Fan Tong said, Mount Regalia in Kao To will launch tiered flats of about 2,100 sq ft in block 1 and 2 in the first stage, then launch houses of about 1,600 sq ft in block 8, while keep villas for the next stage, and all are put on sale by bidding, besides it is estimated the sales will start around the Easter at the soonest, with pricing will refer to projects in same district. In addition, some tiered flats will be retained for rental, which will result in stable income, but it is not related to vacant taxes.
Mount Regalia parking space is estimated of HKD 3.8 million.
The ready project Mount Regalia is located in Lai Ping Road No.23, Sha Tin, providing 136 tiered flats and 24 villas, and equipped with 193 parking spaces. The developer added that the management fee for each sq ft is less than HKD 6 and the prices of the parking spaces will range from about HKD 3.8 million to HKD 4 million.

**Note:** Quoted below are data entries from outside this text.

Lemma rule_since v seed r seed' : normalizePruneRule now v seed = (Ok r, seed') → drawn_since seed r.
Proof. intros H%next_id_inv. exists seed. split; [lia|]. by destruct v; [done|..]; injection H as <- <-. Qed.

Lemma rules_since {A} (f : A → json) l seed rs seed' :
  mapM (λ x, normalizePruneRule now (f x)) l seed = (Ok rs, seed') → Forall (drawn_since seed) rs.
Proof.
  revert seed rs. induction l as [|x l IH]; intros seed rs.
  - intros [= <- <-]. constructor.
  - intros (r & seed1 & rs' & H1 & H2 & ->)%idm_mapM_inv. pose proof H1 as Hs. apply mono_rule in Hs.
    apply rule_since in H1. apply IH in H2. constructor; [done|].
    eapply Forall_impl; [exact H2|]. intros r'. by apply since_weaken.
Qed.

Lemma prune_draft_since v seed d seed' :
  parsePruneObjectsDraft now v seed = (Ok d, seed') → Forall (drawn_since seed) (pd_rules d).
Proof.
  unfold parsePruneObjectsDraft. cbv zeta. destruct (negb _); [by intros [= <- <-]|].
  destruct (json_parse _) as [w|]; [|by intros [= <- <-]]. unfold try_catch.
  destruct w as [| | | | |o]; try (by intros [= <- <-]).
  - match goal with |- match ?m with _ => _ end = _ → _ => destruct m as [[x|err] seed1] eqn:E end;
      intros [= <- <-]; [|constructor].
    by apply idm_bind_inv in E as (y & seed2 & _ & [= <- <-]).
  - destruct (prune_object now o seed) as [[x|err] seed1] eqn:E; intros [= <- <-]; [|constructor].
    unfold prune_object in E. apply idm_bind_inv in E as (r1 & s1 & H1 & E). apply idm_bind_inv in E as (r2 & s2 & H2 & E).
    apply idm_bind_inv in E as (ty & s3 & _ & E). apply idm_bind_inv in E as (lg & s4 & _ & [= <- <-]).
    cbn [pd_rules]. apply Forall_app. split.
    + destruct (obj_get (js "where") o) as [[]|]; try (injection H1 as <- <-; constructor). by apply (rules_since _ _ _ _ _ H1).
    + assert ((seed <= s1)%N) as Hs.
      { revert H1. unfold entry_rules. destruct (obj_get (js "where") o) as [[]|]; first [apply mono_ret | apply mono_mapM; auto with idm_mono]. }
      assert (Forall (drawn_since s1) r2) as Hr.
      { destruct (obj_get (js "conditions") o) as [[]|]; try (injection H2 as <- <-; constructor).
        - exact (rules_since id _ _ _ _ H2).
        - by apply (rules_since _ _ _ _ _ H2). }
      eapply Forall_impl; [exact Hr|]. intros r. by apply since_weaken.
Qed.

Lemma since_other seed r n : drawn_since seed r → (n < seed)%N → str_eqb (pr_id r) (local_id now n) = false.
Proof.
  intros (m & Hm & E) Hn. unfold str_eqb. apply bool_decide_eq_false. rewrite E. intros Eq%local_id_inj. lia.
Qed.

Lemma update_prune_ext id f g e seed :
  (∀ v s d s', (seed <= s)%N → parsePruneObjectsDraft now v s = (Ok d, s') → f d = g d) → (∀ d, mono (f d)) →
  updatePruneObjectsDraft now id f e seed = updatePruneObjectsDraft now id g e seed.
Proof.
  intros Hfg Hf. unfold updatePruneObjectsDraft. apply idm_bind_ext; [|done].
  apply (idm_mapM_ext _ _ seed); [| |lia].
  - intros o s Hs. destruct (has_id id o); [|done]. apply idm_bind_ext; [done|]. intros d s' E.
    by rewrite (Hfg _ _ _ _ Hs E).
  - intros o. destruct (has_id id o); [|apply mono_ret]. apply mono_bind; [apply mono_prune|]. intros d.
    apply mono_bind; [done|]. intros d'. apply mono_ret.
Qed.

(** The rule editors and the delete buttons of the prune form have no effect: the
    handlers parse the draft again, which numbers its rules afresh, so no rule has
    the identifier of a rule that was shown before. *)
Theorem prune_rule_edits_ignored operationId n patch e seed :
  (n < seed)%N →
  updatePruneRule now operationId (local_id now n) patch e seed
  = updatePruneObjectsDraft now operationId (λ draft, mret draft) e seed ∧
  removePruneRule now operationId (local_id now n) e seed
  = updatePruneObjectsDraft now operationId (λ draft, mret draft) e seed.
Proof.
  intros Hn. split; (apply update_prune_ext; [|intros; apply mono_ret]);
    intros v s d s' Hs H%prune_draft_since; f_equal; destruct d as [sm ty lg rc rs]; cbn [with_rules pd_simpleMode pd_typeText pd_logic pd_recursive pd_rules] in *; unfold with_rules;
    cbn [pd_simpleMode pd_typeText pd_logic pd_recursive pd_rules]; f_equal.
  - rewrite <- (map_id rs) at 2. apply map_ext_in. intros r Hr%list_elem_of_In.
    rewrite (since_other s); [done| |lia]. by apply (proj1 (Forall_forall _ _) H).
  - apply filter_id. eapply Forall_impl; [exact H|]. intros r Hr. by rewrite (since_other s) by (done || lia).
Qed.
End session.
(* ===== verification/ChannelForm.v ===== *)
(** * The channel form

    Model of [web/default/src/features/channels/lib/channel-form.ts]: what the form
    shows of a stored channel, the checks on its JSON fields, and the payloads that
    create and update a channel.  The values that the form takes over from a stored
    JSON text without checking their type are JSON values here too.  An optional
    text that is undefined is the empty text: the code reads every one of them
    through [|| ''], [|| null] or [?.trim()], which do not tell the two apart. *)

From S2P Require Import Prelude JsString JsNumber Json ParamRoundtrip.
From stdpp Require Import list.
From Stdlib Require Import NArith ZArith SpecFloat.

(** ** Checks of JSON fields *)

(** [None] is undefined; [Throw] the SyntaxError. *)
Definition parseOptionalJson (value : jstr) : exn (option json) :=
  if negb (nonempty (trim value)) then Ret None
  else v ← or_throw (json_parse value); Ret (Some v).

Definition isJsonObjectValue (value : json) : bool := match value with JObj _ => true | _ => false end.

(** [try { ... } catch { return false }] around a test of the parsed value. *)
Definition checked (value : jstr) (test : json → bool) : bool :=
  match parseOptionalJson value with
  | Ret None => true
  | Ret (Some parsed) => test parsed
  | Throw => false
  end.

Definition isOptionalJsonObject (value : jstr) : bool := checked value isJsonObjectValue.

Definition isOptionalModelMapping (value : jstr) : bool :=
  checked value (λ parsed,
    match parsed with
    | JObj o => forallb (λ kv, match kv.2 with JStr _ => true | _ => false end) o
    | _ => false
    end).

(** [Number.isInteger(x) && x >= 100 && x <= 599]. *)
Definition http_code (x : num) : bool :=
  match num_to_Z x with Some z => ((100 <=? z) && (z <=? 599))%Z | None => false end.

(** [every] stops at the first entry that fails, so a later conversion that would
    throw makes no difference to the result. *)
Definition isOptionalStatusCodeMapping (value : jstr) : bool :=
  checked value (λ parsed,
    match parsed with
    | JObj o =>
      forallb (λ kv, match number_of_json kv.2 with
                     | Some toCode => http_code (to_number kv.1) && http_code toCode
                     | None => false
                     end) o
    | _ => false
    end).

(** [typeof v === 'string' && v.trim().length > 0]. *)
Definition nonblank_text (v : option json) : bool :=
  match v with Some (JStr s) => nonempty (trim s) | _ => false end.

Definition isCodexCredential (value : jstr) : bool :=
  checked value (λ parsed,
    isJsonObjectValue parsed && nonblank_text (prop (js "access_token") parsed)
    && nonblank_text (prop (js "account_id") parsed)).

Definition isVertexJsonKey (value : jstr) : bool :=
  checked value (λ parsed,
    match parsed with
    | JArr l => forallb isJsonObjectValue l
    | _ => isJsonObjectValue parsed
    end).

(** The preprocessing of an optional positive integer: [None] is undefined. *)
Definition optionalPositiveIntField (value : option json) : option json :=
  match value with
  | None | Some JNull => None
  | Some (JStr s) => let trimmed := trim s in if nonempty trimmed then Some (JNum (to_number trimmed)) else None
  | Some v => Some v
  end.
(* ===== verification/StatusCodes.v ===== *)
(** * HTTP status-code rules

    [src/web/default/src/lib/http-status-code-rules.ts]: the parser of the
    comma-separated status codes and ranges of the monitoring settings, and
    [src/web/default/src/features/channels/lib/status-code-risk-guard.ts]: the
    checks on a channel's status-code mapping. *)

From S2P Require Import Prelude JsString JsRegExp JsNumber Json.
From Stdlib Require Import NArith ZArith.

Module Rules.

(** Codes are integers: [Number.parseInt] is only applied to runs of decimal
    digits, and a run whose value is not exactly representable is far outside
    100..599, where the code rejects it whatever its rounding. *)
Record StatusCodeRange := Range { start : N; end_ : N }.

Record ParsedHttpStatusCodeRules := Parsed {
  ok : bool;
  ranges : list StatusCodeRange;
  tokens : list jstr;
  normalized : jstr;
  invalidTokens : list jstr;
}.

#[export] Instance StatusCodeRange_eq_dec : EqDecision StatusCodeRange.
Proof. solve_decision. Defined.

Definition isNumber (s : jstr) : bool := re_test digits_re s.

Definition parseInt (s : jstr) : N := digits_val s.

Definition isValidCode (code : N) : bool := ((100 <=? code) && (code <=? 599))%N.

Definition parseToken (token : jstr) : option StatusCodeRange :=
  let cleaned := re_replace (RSet is_ws) [] (trim token) in
  if negb (nonempty cleaned) then None
  else if includes (js "-") cleaned then
    match split_char 45 cleaned with
    | a :: b :: _ =>
      if negb (isNumber a) || negb (isNumber b) then None
      else
        let start := parseInt a in
        let end_ := parseInt b in
        if negb (isValidCode start) || negb (isValidCode end_) || (end_ <? start)%N then None
        else Some (Range start end_)
    | _ => None
    end
  else if negb (isNumber cleaned) then None
  else
    let code := parseInt cleaned in
    if negb (isValidCode code) then None else Some (Range code code).
Definition splitBillingExprAndRequestRules (expr : jstr) : exn SplitExpr :=
  let trimmed := trim expr in
  if negb (nonempty trimmed) then Ret {| billingExpr := []; requestRuleExpr := [] |}
  else
    let parts := splitTopLevelMultiply trimmed in
    if (length parts <=? 1) then Ret {| billingExpr := trimmed; requestRuleExpr := [] |}
    else
      '(ruleParts, baseParts) ← classify_parts parts;
      match ruleParts, baseParts with
      | _ :: _, [base] =>
        Ret {| billingExpr := unwrapOuterParens base;
               requestRuleExpr := str_join (js " * ") ruleParts |}
      | _, _ => Ret {| billingExpr := trimmed; requestRuleExpr := [] |}
      end.

Definition combineBillingExpr (baseExpr requestRuleExpr : jstr) : jstr :=
  let base := trim baseExpr in
  let rules := trim requestRuleExpr in
  if negb (nonempty base) then []
  else if negb (nonempty rules) then base
  else js "(" ++ base ++ js ") * " ++ rules.

(** ** Editor: empty constructors *)

Definition createEmptyCondition : RequestCondition := ParamHeaderCondition Param [] MATCH_EQ [].

Definition createEmptyTimeCondition : RequestCondition :=
  TimeCondition (js "hour") (js "Asia/Shanghai") MATCH_GTE [] [] [].

Definition createEmptyRuleGroup : RequestRuleGroup := Group [createEmptyCondition] [].

Definition createEmptyTimeRuleGroup : RequestRuleGroup := Group [createEmptyTimeCondition] [].

(** ** Editor: match options *)

Record MatchOption := { opt_value : jstr; labelKey : jstr }.

Definition getRequestRuleMatchOptions (source : jstr) : list MatchOption :=
  let opt v l := {| opt_value := v; labelKey := js l |} in
  if str_eqb source SOURCE_TIME then
    [opt MATCH_EQ "Equals"; opt MATCH_GTE "Greater than or equal";
     opt MATCH_LT "Less than"; opt MATCH_RANGE "Overnight range"]
  else
    let base := [opt MATCH_EQ "Equals"; opt MATCH_CONTAINS "Contains"; opt MATCH_EXISTS "Exists"] in
    if str_eqb source SOURCE_HEADER then base
    else base ++ [opt MATCH_GT "Greater than"; opt MATCH_GTE "Greater than or equal";
                  opt MATCH_LT "Less than"; opt MATCH_LTE "Less than or equal"].
(* ===== verification/BillingRoundtrip.v ===== *)
(** * Request rules survive printing and parsing

    What the rule editor prints with [buildRequestRuleExpr] and what
    [tryParseRequestRuleExpr] makes of it, group by group and condition by
    condition; normalization of conditions; taking a combined billing
    expression apart again. *)

From S2P Require Import Prelude JsString JsRegExp JsNumber Json BillingExpr BillingRules.
From Stdlib Require Import NArith ZArith.

(** ** Normalization *)

Definition time_modes : list jstr := [MATCH_EQ; MATCH_GTE; MATCH_LT; MATCH_RANGE].
Definition header_modes : list jstr := [MATCH_EQ; MATCH_CONTAINS; MATCH_EXISTS].
Definition param_modes : list jstr := header_modes ++ [MATCH_GT; MATCH_GTE; MATCH_LT; MATCH_LTE].

(** The conditions that the editor offers: a known time function, a time zone, a
    mode of the option list of the source. *)
Definition cond_normal (c : RequestCondition) : bool :=
  match c with
  | TimeCondition f tz m _ _ _ =>
    bool_decide (f ∈ TIME_FUNCS) && nonempty tz && bool_decide (m ∈ time_modes)
  | ParamHeaderCondition Header _ m _ => bool_decide (m ∈ header_modes)
  | ParamHeaderCondition Param _ m _ => bool_decide (m ∈ param_modes)
  end.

As for the Real Estate Developers Association established the self-discipline measures earlier that bidding documents and preferential rules are need to be uploaded to the project website, Fan Tong expressed the group will follow the practices and it is not difficult, and the most important thing is fairness, transparency and no concealment. He disapproved of the non-luxury flats being offered for sale by tender. It is considered that the bidding for units of at least 1,000 square feet is reasonable, and the Group's previous projects, such as Shangdu and Shangzhu, were sold not by tender. In addition, he also pointed out that the rebate offer provided by the project is simple and will not be varied, but will introduce a more flexible payment method.
Fan Tong is dissatisfied with vacant tax across the board.

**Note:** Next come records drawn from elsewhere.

Definition getModelPrice (model : PricingModel) : num :=
  if (quota_type model =? 0)%Z then model_ratio model else opt_num_or0 (model_price model).

(** The comparator [x - y] does not ask for a swap: it is not positive (NaN
    counts as zero). *)
Definition diff_le (x y : num) : bool := negb (nlt nzero (nsub x y)).

Definition sort_le (sortBy : jstr) (a b : PricingModel) : bool :=
  if str_eqb sortBy SORT_NAME then locale_le (model_name a) (model_name b)
  else if str_eqb sortBy SORT_PRICE_LOW then diff_le (getModelPrice a) (getModelPrice b)
  else if str_eqb sortBy SORT_PRICE_HIGH then diff_le (getModelPrice b) (getModelPrice a)
  else true.

(** An unknown option leaves the copy unsorted, as sorting by [true] does. *)
Definition sortModels (models : list PricingModel) (sortBy : jstr) : list PricingModel :=
  stable_sort (sort_le sortBy) models.

Definition tag_sep (c : N) : bool := one_of (js ",;|") c || is_ws c.

Definition parseTags (tagsString : option jstr) : list jstr :=
  match tagsString with
  | Some s => if negb (nonempty s) then []
              else List.filter nonempty (map trim (re_split (RPlus (RSet tag_sep)) s))
  | None => []
  end.

Definition extractAllTags (models : list PricingModel) : list jstr :=
  let tagSet := dedup (concat (map (λ model, map toLowerCase (parseTags (tags model))) models)) in
  stable_sort locale_le tagSet.

Definition filterByTag (models : list PricingModel) (tag : jstr) : list PricingModel :=
  if str_eqb tag FILTER_ALL then models
  else
    let tagLower := toLowerCase tag in
    List.filter (λ m,
      match tags m with
      | Some s => nonempty s && bool_decide (tagLower ∈ map toLowerCase (parseTags (Some s)))
      | None => false
      end) models.

Record Filters := {
  f_search : jstr;
  f_vendor : jstr;
  f_group : jstr;
  f_quotaType : jstr;
  f_endpointType : jstr;
  f_tag : jstr;
  f_sortBy : jstr;
}.

Definition filterAndSortModels (models : list PricingModel) (filters : Filters) : list PricingModel :=
  let result := filterBySearch models (f_search filters) in
  let result := filterByVendor result (f_vendor filters) in
  let result := filterByGroup result (f_group filters) in
  let result := filterByQuotaType result (f_quotaType filters) in
  let result := filterByEndpointType result (f_endpointType filters) in
  let result := filterByTag result (f_tag filters) in
  sortModels result (f_sortBy filters).
End filters.

(** ** Model helpers *)

(** [usableGroup] is given by its own keys, in property order. *)
Definition getAvailableGroups (model : PricingModel) (usableGroup : list jstr) : list jstr :=
  List.filter (λ g, bool_decide (g ∈ enable_groups model))
    (List.filter (λ g, negb (bool_decide (g ∈ EXCLUDED_GROUPS))) usableGroup).

(** The replacement text of [String.prototype.replace] for a pattern without
    captures: [$$], [$&], [$`] and [$'] are expanded, anything else is literal. *)
Fixpoint get_substitution (before matched after t : jstr) : jstr :=
  match t with
  | [] => []
  | c :: t' =>
    if (c =? 36)%N then
      match t' with
      | 36%N :: t'' => 36%N :: get_substitution before matched after t''
      | 38%N :: t'' => matched ++ get_substitution before matched after t''
      | 96%N :: t'' => before ++ get_substitution before matched after t''
      | 39%N :: t'' => after ++ get_substitution before matched after t''
      | _ => c :: get_substitution before matched after t'
      end
    else c :: get_substitution before matched after t'
  end.

(** The global replacement: [done_] is the text already passed over. *)
Fixpoint replace_all_go (done_ : jstr) (ms : list (jstr * mstate)) (tail t : jstr) : jstr :=
  match ms with
  | [] => tail
  | (before, m) :: ms =>
    let pre := done_ ++ before in
    before ++ get_substitution pre (capt m 0) (m_rest m) t
    ++ replace_all_go (pre ++ capt m 0) ms tail t
  end.

Definition model_re : regex := rlit (js "{model}").

Definition replaceModelInPath (path modelName : jstr) : jstr :=
  let '(ms, tail) := re_all model_re path in replace_all_go [] ms tail modelName.

Definition isTokenBasedModel (model : PricingModel) : bool :=
  (quota_type model =? QUOTA_VALUE_TOKEN)%Z.

(** ** Dynamic prices *)

Record DynamicPriceOptions := {
  tokenUnit : TokenUnit;
  showRechargePrice : option bool;
  priceRate : option num;
  usdExchangeRate : option num;
  groupRatioMultiplier : option num;
}.

Record DynamicPriceEntry := {
  e_key : jstr;
  e_field : jstr;
  e_label : jstr;
  e_shortLabel : jstr;
  e_value : num;
  e_formatted : jstr;
  e_variable : BillingVar;
}.

Record DynamicPricingSummary := {
  s_tiers : list ParsedTier;
  s_tier : option ParsedTier;
  s_tierCount : nat;
  s_hasRequestRules : bool;
  s_isSpecialExpression : bool;
  s_rawExpression : jstr;
  s_entries : list DynamicPriceEntry;
  s_primaryEntries : list DynamicPriceEntry;
  s_secondaryEntries : list DynamicPriceEntry;
}.

Definition PRIMARY_DYNAMIC_FIELDS : list jstr := [js "inputPrice"; js "outputPrice"].

Definition is_primary (e : DynamicPriceEntry) : bool := bool_decide (e_field e ∈ PRIMARY_DYNAMIC_FIELDS).

Definition isDynamicPricingModel (model : PricingModel) : bool :=
  bool_decide (billing_mode model = Some (js "tiered_expr")) && nonempty (default [] (billing_expr model)).

(** The loop of [getDynamicDisplayGroupRatio]. *)
Definition min_step (ratios : list (jstr * num)) (minRatio : num) (group : jstr) : num :=
  match num_get group ratios with
  | Some ratio => if nlt ratio minRatio then ratio else minRatio
  | None => minRatio
  end.

Definition getDynamicDisplayGroupRatio (model : PricingModel) : num :=
  let groups := enable_groups model in
  let ratios := default [] (group_ratio model) in
  match groups with
  | [] => num_of_Z 1
  | _ =>
    let minRatio := foldl (min_step ratios) ninf groups in
    if num_eqb minRatio ninf then num_of_Z 1 else minRatio
  end.

Definition applyRechargeRate (price : num) (showWithRecharge : bool) (priceRate usdExchangeRate : num) : num :=
  if negb showWithRecharge then price else ndiv (nmul price priceRate) usdExchangeRate.

Section dynamic.
(** [formatBillingCurrencyFromUSD] of [lib/currency.ts] at the options used
    here: display settings and Intl formatting are not modelled. *)
Context (formatBillingCurrencyFromUSD : num → jstr).

Definition formatDynamicUnitPrice (valuePerMillionTokens : num) (options : DynamicPriceOptions) : jstr :=
  let groupRatio := default (num_of_Z 1) (groupRatioMultiplier options) in
  let rate := default (num_of_Z 1) (priceRate options) in
  let exchange := default (num_of_Z 1) (usdExchangeRate options) in
  let priceUSD := ndiv (nmul valuePerMillionTokens groupRatio) (TOKEN_UNIT_DIVISORS (tokenUnit options)) in
  let displayPrice := applyRechargeRate priceUSD (default false (showRechargePrice options)) rate exchange in
  formatBillingCurrencyFromUSD displayPrice.

Definition getDynamicPricingTiers (model : PricingModel) : exn (list ParsedTier) :=
  if negb (isDynamicPricingModel model) then Ret []
  else
    s ← splitBillingExprAndRequestRules (default [] (billing_expr model));
    Ret (parseTiersFromExpr (billingExpr s)).

Definition hasDynamicRequestRules (model : PricingModel) : exn bool :=
  if negb (isDynamicPricingModel model) then Ret false
  else
    s ← splitBillingExprAndRequestRules (default [] (billing_expr model));
    r ← tryParseRequestRuleExpr (requestRuleExpr s);
    Ret match r with Some (_ :: _) => true | _ => false end.

(** The callback of [flatMap]: a price that is shown, or nothing. *)
Definition price_entry (tier : ParsedTier) (options : DynamicPriceOptions) (variable : BillingVar)
  : list DynamicPriceEntry :=
  match field variable with
  | None => []
  | Some f =>
    let value := default S754_nan (num_get f (pt_prices tier)) in
    if negb (nonempty f) || negb (is_finite value) || nle value nzero then []
    else [{| e_key := key variable; e_field := f; e_label := label variable;
             e_shortLabel := shortLabel variable; e_value := value;
             e_formatted := formatDynamicUnitPrice value options; e_variable := variable |}]
  end.

(** The comparator: primary entries before the others. *)
Definition entry_le (a b : DynamicPriceEntry) : bool :=
  if negb (eqb (is_primary a) (is_primary b)) then is_primary a else true.

Definition getDynamicPriceEntries (tier : option ParsedTier) (options : DynamicPriceOptions)
  : list DynamicPriceEntry :=
  match tier with
  | None => []
  | Some tier => stable_sort entry_le (concat (map (price_entry tier options) BILLING_PRICING_VARS))
  end.

Definition getDynamicPricingSummary (model : PricingModel) (options : DynamicPriceOptions)
  : exn (option DynamicPricingSummary) :=
  if negb (isDynamicPricingModel model) then Ret None
  else
    ts ← getDynamicPricingTiers model;
    let tier := head ts in
    let entries := getDynamicPriceEntries tier options in
    let rawExpression := default [] (billing_expr model) in
    hasRules ← hasDynamicRequestRules model;
    Ret (Some {| s_tiers := ts; s_tier := tier; s_tierCount := length ts;
      s_hasRequestRules := hasRules;
      s_isSpecialExpression := nonempty (trim rawExpression) && (length ts =? 0);
      s_rawExpression := rawExpression; s_entries := entries;
      s_primaryEntries := List.filter is_primary entries;
      s_secondaryEntries := List.filter (λ e, negb (is_primary e)) entries |}).
End dynamic.

(** ** Seeds *)

(** [hash * 33] is below 2^53 in absolute value, so the product is exact. *)
Definition hash_step (hash : Z) (c : N) : Z := Z.lxor (to_int32 (hash * 33)) (Z.of_N c).

Definition hashStringToSeed (input : jstr) : Z := Z.abs (to_int32 (foldl hash_step 5381%Z input)).

(** The state of a generator, and its step: the new state and the number drawn.
    [state * 1664525 + 1013904223] is below 2^53, so it is exact. *)
Definition seed_state (seed : Z) : Z := to_uint32 (if (seed =? 0)%Z then 1 else seed).

Definition next_state (state : Z) : Z := to_uint32 (state * 1664525 + 1013904223).

Definition seededRandom (state : Z) : Z * num :=
  let state := next_state state in (state, ndiv (num_of_Z state) (num_of_Z 4294967296)).

Definition randomInRange (state : Z) (min max : num) : Z * num :=
  let '(state, r) := seededRandom state in (state, nadd min (nmul r (nsub max min))).

Definition randomIntInRange (state : Z) (min max : num) : Z * num :=
  let '(state, r) := randomInRange state min (nadd max (num_of_Z 1)) in (state, num_floor r).

(** ** Filtering and sorting *)

Section filter_facts.
Context `{LowerCase} `{Collation}.
Implicit Types (m : PricingModel) (models : list PricingModel).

As for the vacant tax legislation is coming soon, Fan Tong believed that vacant tax should not be levied across the board, because there is so much preparation before the sales of the luxury houses, also decoration of them needs long time, while the Government should focus on the leading market and separately manage luxury and non-luxury markets.
Two projects from Wheelock Properties additional launch by bidding.
On the other hand, Huang Guangyao, managing director of Wheelock Real Estate, pointed out that OASIS KAI TAK in Kai-tak, which will be completed and handed over in July, additional launched 6 low floor houses for tenders yesterday, and it will close next Monday. The tender documents will be uploaded to the property website today. The documents are considered to provide sufficient information and transparency. The rebate will also be specified. There are still 35 houses left, including 12 standard flats, 4 high-floor Skyline feature houses and 19 low-floor homes.
Yang Weiming, the assistant general manager (business development) of Wheelock Real Estate, pointed out that the NAPA of same series in Tuen Mun, which has been handed over, also additional launched 7 villas for tender, and it will close next Monday. This project has sold 14 villas at average sq ft price of HKD 17,252.